- _The problem_
Reproduce exactly, from the data that follows, the line with "Definition entries (merged", the line with "None => [] end.", and every line that lies between them.

- _Supplied data_
Start of Block

Lemma treeMap_spec (g : attrs -> attrs) (f : node -> node) (n : node) :
  treeMap g f ->
  Kind (f n) = Kind n /\ Value (f n) = Value n /\ keys (f n) = keys n
  /\ forall k, getMappingNode (f n) k = f <$> getMappingNode n k.
Proof.
  intros [Hg Hf]. assert (forall m, Kind (f m) = Kind m /\ Value (f m) = Value m) as Hkv.
  { intros m. rewrite Hf. unfold Kind, Value. cbn [node_attrs]. apply Hg. }
  split_and!; [apply Hkv|apply Hkv| |].
  - unfold keys, fields. rewrite Hf. cbn [Content]. apply keysOf_map. apply Hkv.
  - intros k. unfold getMappingNode, is_kind. rewrite (proj1 (Hkv n)). case_bool_decide; [|done]. rewrite Hf at 1.
    cbn [Content]. apply find_pair_map. apply Hkv.
Qed.

Lemma stripComments_tree : treeMap (fun a => set_comments a "" "" "") stripComments.
Proof. split; [by intros []|by intros []]. Qed.
Lemma resetScalarStyles_tree :
  treeMap (fun a => match aKind a with ScalarNode => set_style a 0 | _ => a end) resetScalarStyles.
Proof. split; [by intros [[] ? ? ? ? ? ? ? ? ? ?]|by intros []]. Qed.

(** The template's entries that [fillTemplate] sets, in order. *)
Definition entries (merged : MergedConfig) : list (string * node) :=
  [("proxies", sequenceOfNodes (mcProxies merged)); ("proxy-groups", sequenceOfNodes (mcProxyGroups merged));
   ("rules", sequenceOfStrings (mcRules merged))]
  ++ match mcRuleProviders merged with Some rp => [("rule-providers", rp)] | None => [] end.

Lemma fillTemplate_entries (merged : MergedConfig) (root : node) :
  fillTemplate merged root = foldl (fun n kv => setMappingValue n kv.1 kv.2) root (entries merged).
Proof. unfold fillTemplate, entries. by destruct (mcRuleProviders merged). Qed.

Lemma entries_distinct (merged : MergedConfig) : NoDup (entries merged).*1.
Proof. unfold entries. destruct (mcRuleProviders merged); apply (bool_decide_unpack _); by vm_compute. Qed.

End of Block

- _Task output_
Definition entries (merged : MergedConfig) : list (string * node) :=
  [("proxies", sequenceOfNodes (mcProxies merged)); ("proxy-groups", sequenceOfNodes (mcProxyGroups merged));
   ("rules", sequenceOfStrings (mcRules merged))]
  ++ match mcRuleProviders merged with Some rp => [("rule-providers", rp)] | None => [] end.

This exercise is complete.